The sprinkler bowed, sweeping a slow silver parabola of water across the dark grass. Abe stood and pitched the empty cup at a green metal trash can. “I need to get you to the pool.” He reached down quickly, touching his toes. “Will you visit me?”
“At Harvard?”
He pulled her up and kissed her, running his hands down her sides. “If Evan Johansson is such a stud, I’ll have the room to myself sometimes.”
“I was in the hospital for a few days,” she blurted. “About ten. I mean, I was in the—the hospital was … on a psych unit. It’s called bipolar, there’s—I have a chemical missing, like diabetics don’t produce insulin?” She took a breath and finished lamely, “So anyway, that’s what I wanted to tell you.”
“It’s okay.” His hands rested easily on his hips.
“That’s all you’re going to say?”
He raised and dropped his shoulders. “I knew.”
“You knew? Who told you? You knew?”
“No one told
me. I don’t remember who told me. I heard about it last winter.”
“You’ve known the whole time?”
“It doesn’t matter to me,” Abe said.
She walked away. The grass was cold and wet and stuck to her bare soles. She moved as fast as she could across the green. Catching up, Abe put his hand on her arm. She shook him off without slowing; he caught up to her again. She was beginning to feel melodramatic, like a bad music video, so she stopped and turned. Not out of amusement or happiness—she guessed out of embarrassment—she couldn’t stop smiling. She hid her mouth with her hand.
“It doesn’t matter,” Abe said again.
“Why didn’t you tell me you knew?” Her face burned, and an awful giggle escaped.
“I thought you knew I knew. Cort’s not that big.”
“Oh, shit,” she said, and began laughing in earnest. “Oh, God. I’m sorry. I guess everyone knows. Shit.”
She laughed until tears began to leak down her face, and then she forced herself to stop. Abe’s face, its suspension between relief and worry, almost set her off again; she turned around, took deep breaths.

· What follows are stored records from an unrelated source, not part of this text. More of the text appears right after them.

(** ** The tables' keys, unique indexes and foreign keys *)
#[export] Instance User_table : Table User := {|
  rows_of := users; set_rows := set_users; row_key := u_id;
  clash := fun a b => same_email (u_email a) (u_email b);
  refs_ok := fun _ _ => true;
  restricted := fun d u => has s_userId (u_id u) (sessions d) || has m_userId (u_id u) (members d)
                      || has tm_userId (u_id u) (team_members d) || has k_userId (u_id u) (virtual_keys d);
  cascade := fun _ d => d |}.
#[export] Instance Session_table : Table Session := {|
  rows_of := sessions; set_rows := set_sessions; row_key := s_id;
  clash := fun a b => same_text (s_tokenHash a) (s_tokenHash b);
  refs_ok := fun d s => has u_id (s_userId s) (users d);
  restricted := fun _ _ => false;
  cascade := fun _ d => d |}.
#[export] Instance Workspace_table : Table Workspace := {|
  rows_of := workspaces; set_rows := set_workspaces; row_key := w_id;
  clash := fun a b => same_text (w_slug a) (w_slug b);
  refs_ok := fun _ _ => true;
  restricted := fun d w => has m_workspaceId (w_id w) (members d);
  cascade := fun _ d => d |}.
#[export] Instance Member_table : Table Member := {|
  rows_of := members; set_rows := set_members; row_key := m_id;
  clash := fun a b => same_text (m_workspaceId a) (m_workspaceId b) && same_text (m_userId a) (m_userId b);
  refs_ok := fun d m => has w_id (m_workspaceId m) (workspaces d) && has u_id (m_userId m) (users d);
  restricted := fun _ _ => false;
  cascade := fun _ d => d |}.
#[export] Instance Team_table : Table Team := {|
  rows_of := teams; set_rows := set_teams; row_key := t_id;
  clash := fun a b => same_text (t_workspaceId a) (t_workspaceId b) && same_text (t_slug a) (t_slug b);
  refs_ok := fun d t => has w_id (t_workspaceId t) (workspaces d);
  restricted := fun _ _ => false;
  cascade := fun t d =>
    set_team_members (List.filter (fun m => negb (same_text (tm_teamId m) (t_id t))) (team_members d))
   (set_projects (map (fun p => if bool_decide (p_teamId p = Some (t_id t)) then detach p else p) (projects d)) d) |}.
#[export] Instance TeamMember_table : Table TeamMember := {|
  rows_of := team_members; set_rows := set_team_members; row_key := tm_id;
  clash := fun a b => same_text (tm_teamId a) (tm_teamId b) && same_text (tm_userId a) (tm_userId b);
  refs_ok := fun d m => has t_id (tm_teamId m) (teams d) && has u_id (tm_userId m) (users d);
  restricted := fun _ _ => false;
  cascade := fun _ d => d |}.
#[export] Instance Project_table : Table Project := {|
  rows_of := projects; set_rows := set_projects; row_key := p_id;
  clash := fun a b => same_text (p_workspaceId a) (p_workspaceId b) && same_text (p_slug a) (p_slug b);
  refs_ok := fun d p => has w_id (p_workspaceId p) (workspaces d)
                    && match p_teamId p with Some t => has t_id t (teams d) | None => true end;
  restricted := fun d p => has k_projectId (p_id p) (virtual_keys d) || has ev_projectId (p_id p) (usage_event (usage d));
  cascade := fun _ d => d |}.
#[export] Instance Invitation_table : Table Invitation := {|
  rows_of := invitations; set_rows := set_invitations; row_key := i_id;
  clash := fun a b => same_text (i_tokenHash a) (i_tokenHash b);
  refs_ok := fun d i => has w_id (i_workspaceId i) (workspaces d);
  restricted := fun _ _ => false;
  cascade := fun _ d => d |}.
#[export] Instance Credential_table : Table Credential := {|
  rows_of := credentials; set_rows := set_credentials; row_key := c_id;
  clash := fun a b => c_isDefault a && c_isDefault b && same_text (c_workspaceId a) (c_workspaceId b)
                   && provider_eqb (c_provider a) (c_provider b);
  refs_ok := fun d c => has w_id (c_workspaceId c) (workspaces d);
  restricted := fun d c => existsb (String.eqb (c_id c)) (pool_credentials d);
  cascade := fun _ d => d |}.
#[export] Instance VirtualKey_table : Table VirtualKey := {|
  rows_of := virtual_keys; set_rows := set_virtual_keys; row_key := k_id;
  clash := fun a b => same_text (k_keyHash a) (k_keyHash b);
  refs_ok := fun d k => has w_id (k_workspaceId k) (workspaces d) && has p_id (k_projectId k) (projects d)
                    && has u_id (k_userId k) (users d);
  restricted := fun d k => has ev_virtualKeyId (k_id k) (usage_event (usage d));
  cascade := fun _ d => d |}.
#[export] Instance Override_table : Table Override := {|
  rows_of := overrides; set_rows := set_overrides; row_key := o_id;
  clash := fun a b => same_text (o_workspaceId a) (o_workspaceId b) && provider_eqb (o_provider a) (o_provider b)
                   && same_text (o_modelPattern a) (o_modelPattern b);
  refs_ok := fun d o => has w_id (o_workspaceId o) (workspaces d);
  restricted := fun _ _ => false;
  cascade := fun _ d => d |}.
#[export] Instance ExportJobRow_table : Table ExportJobRow := {|
  rows_of := export_jobs; set_rows := set_export_jobs; row_key := fun j => xj_id (ej_job j);
  clash := fun _ _ => false;
  refs_ok := fun d j => has w_id (xj_workspaceId (ej_job j)) (workspaces d);
  restricted := fun _ _ => false;
  cascade := fun _ d => d |}.

(** ** Handlers *)
(** What a handler throws: a ZodError, a domain error, a Prisma error by its
    code, or another Error. *)
Inductive thrown := TZod | TDomain (e : DomainError) | TPrisma (code : string) | TOther (message : string).
(** The status the error handler of server.ts answers with; Prisma's errors and
    plain ones carry no status code. *)
Definition error_status (t : thrown) : Z :=
  match t with TZod => 400 | TDomain e => httpStatus e | TPrisma _ | TOther _ => 500 end.

(** What leaves the process besides the answer. *)
Inductive Message :=
| RedisDel (key : string)
| RedisPublish (channel message : string)
| EnqueueExport (jobId : string)
| SendInvite (address url : string)
| SetRefreshCookie (token : string)
| ClearRefreshCookie.

Record World := mkWorld { db : ApiDb; outbox : list Message }.
(** A handler between two [await]s that reach the database or another service:
    it is done, or it has one operation to make and goes on with the rest.  An
    operation happens at once; what it throws ends the handler. *)
Definition Op (X : Type) : Type := World -> World * result thrown X.
Inductive H (A : Type) : Type :=
| HRet (r : result thrown A)
| HOp (step : World -> World * H A).
Arguments HRet {A} r.
Arguments HOp {A} step.
Section handlers.
Context {A : Type}.
(** A handler nobody interrupts. *)
Fixpoint run (m : H A) (w : World) : World * result thrown A :=
  match m with
  | HRet r => (w, r)
  | HOp step => let '(w', rest) := step w in run rest w'
  end.
Definition perform_op (op : Op A) : H A := HOp (fun w => let '(w', r) := op w in (w', HRet r)).
Fixpoint hbind {B} (f : B -> H A) (m : H B) : H A :=
  match m with
  | HRet (Ok b) => f b
  | HRet (Throw e) => HRet (Throw e)
  | HOp step => HOp (fun w => let '(w', rest) := step w in (w', hbind f rest))
  end.
(** Induction over the operations a handler may come to. *)
Lemma H_rect_ops (P : H A -> Prop) :
  (forall r, P (HRet r)) -> (forall step, (forall w w' rest, step w = (w', rest) -> P rest) -> P (HOp step)) ->
  forall m, P m.
Proof.
  intros Hr Ho. fix IH 1. intros [r|step]; [apply Hr|]. apply Ho. intros w w' rest Hs.
  change rest with (w', rest).2. rewrite <- Hs.
  destruct (step w) as [w1 m]. apply IH.
Qed.
End handlers.
Coercion run : H >-> Funclass.
#[export] Instance H_ret : MRet H := fun A a => HRet (Ok a).
#[export] Instance H_bind : MBind H := fun A B => @hbind B A.
Definition throw {A} (e : thrown) : H A := HRet (Throw e).
Definition fail {A} (e : DomainError) : H A := throw (TDomain e).
Definition gets {A} (f : ApiDb -> A) : H A := perform_op (fun w => (w, Ok (f (db w)))).
Definition modify (f : ApiDb -> ApiDb) : H unit := perform_op (fun w => (mkWorld (f (db w)) (outbox w), Ok tt)).
Definition say (m : Message) : H unit := perform_op (fun w => (mkWorld (db w) (outbox w ++ [m]), Ok tt)).
Definition require (b : bool) (e : DomainError) : H unit := if b then mret tt else fail e.
(** [schema.parse(body)] *)
Definition parse {A} (z : schema A) (body : option json) : H A :=
  match z body with Some a => mret a | None => throw TZod end.
Definition of_js {A} (r : js A) : H A := match r with Ok a => mret a | Throw e => throw (TOther e) end.
(** A value of the platform's random source; [None]: the blocks handed to the
    request did not suffice. *)
Definition of_random {A} (o : option A) : H A :=
  match o with Some a => mret a | None => throw (TOther "random source exhausted") end.
(** [prisma.$transaction]: its body is one operation. *)
Definition transaction {A} (m : H A) : H A := perform_op (fun w =>
  match run m w with (w', Throw e) => (mkWorld (db w) (outbox w'), Throw e) | r => r end).

Lemma run_bind {A B} (m : H A) (f : A -> H B) w :
  run (m ≫= f) w = match run m w with (w', Ok a) => run (f a) w' | (w', Throw e) => (w', Throw e) end.
Proof.
  unfold mbind, H_bind. revert w. induction m as [[a|e]|step IH] using H_rect_ops; intros w; [done..|]. cbn.
  destruct (step w) as [w' rest] eqn:Es. by eapply IH.
Qed.
Lemma run_gets {A B} (f : ApiDb -> A) (k : A -> H B) w : run (gets f ≫= k) w = run (k (f (db w))) w.
Proof. done. Qed.

Section delegate.
Context {R : Type} {TR : Table R}.

Definition findFirst (p : R -> bool) : H (option R) := gets (fun d => List.find p (rows_of d)).
Definition findMany (p : R -> bool) : H (list R) := gets (fun d => List.filter p (rows_of d)).
Definition count (p : R -> bool) : H nat := gets (fun d => length (List.filter p (rows_of d))).
(** A row next to the others: the primary key and the unique indexes. *)
Definition fits (d : ApiDb) (r : R) (others : list R) : result thrown unit :=
  if has row_key (row_key r) others || existsb (clash r) others then Throw (TPrisma "P2002")
  else if refs_ok d r then Ok tt else Throw (TPrisma "P2003").
Definition create (r : R) : H unit := perform_op (fun w =>
  match fits (db w) r (rows_of (db w)) with
  | Ok _ => (mkWorld (set_rows (rows_of (db w) ++ [r]) (db w)) (outbox w), Ok tt)
  | Throw e => (w, Throw e)
  end).
Definition update_rows (p : R -> bool) (f : R -> R) (l : list R) : list R :=
  map (fun r => if p r then f r else r) l.
(** The code only updates many rows in columns no unique index covers, or out of
    the partial index on default credentials. *)
Definition updateMany (p : R -> bool) (f : R -> R) : H unit :=
  modify (fun d => set_rows (update_rows p f (rows_of d)) d).
Definition with_key (id : string) (r : R) : bool := String.eqb (row_key r) id.
(** [update({ where: { id }, data })]: the new row, or P2025. *)
Definition update (p : R -> bool) (f : R -> R) : H R := perform_op (fun w =>
  match List.find p (rows_of (db w)) with
  | None => (w, Throw (TPrisma "P2025"))
  | Some r =>
      match fits (db w) (f r) (List.filter (fun x => negb (with_key (row_key r) x)) (rows_of (db w))) with
      | Throw e => (w, Throw e)
      | Ok _ => (mkWorld (set_rows (update_rows (with_key (row_key r)) f (rows_of (db w))) (db w)) (outbox w),
                 Ok (f r))
      end
  end).
Definition remove_rows (p : R -> bool) (l : list R) : list R := List.filter (fun r => negb (p r)) l.
Definition deleteMany (p : R -> bool) : H nat := perform_op (fun w =>
  if existsb (fun r => p r && restricted (db w) r) (rows_of (db w)) then (w, Throw (TPrisma "P2003"))
  else (mkWorld (set_rows (remove_rows p (rows_of (db w))) (db w)) (outbox w),
        Ok (length (List.filter p (rows_of (db w)))))).
(** [delete({ where })]: one row, with what its foreign keys take along. *)
Definition delete_one (p : R -> bool) : H unit := perform_op (fun w =>
  match List.find p (rows_of (db w)) with
  | None => (w, Throw (TPrisma "P2025"))
  | Some r =>
      if restricted (db w) r then (w, Throw (TPrisma "P2003"))
      else (mkWorld (cascade r (set_rows (remove_rows (with_key (row_key r)) (rows_of (db w))) (db w))) (outbox w),
            Ok tt)
  end).
End delegate.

Tentatively, he reached out, gathering her hair into a bunch behind her. “Blow off practice. Let’s get breakfast.”
“I can’t.”
“Yes, you can. What’s your coach going to do?”
Nothing. She’d known since the first day of the season, when Jerry had decided not to say anything about the missed practice. Anyone else would have had to do extra laps or pick trash off the lawn. Exactly because there would be no consequence, she couldn’t blow off practice.
She went back for her flip-flops. They were quiet most of the ride to the pool. Angie usually took meds now, at seven. She’d only skipped that one dose, the day Jess visited her out in Sheepskill, and then had been awake all night sure she was going to become manic and end up in the hospital. She might as well take her meds in front of Abe, since he knew.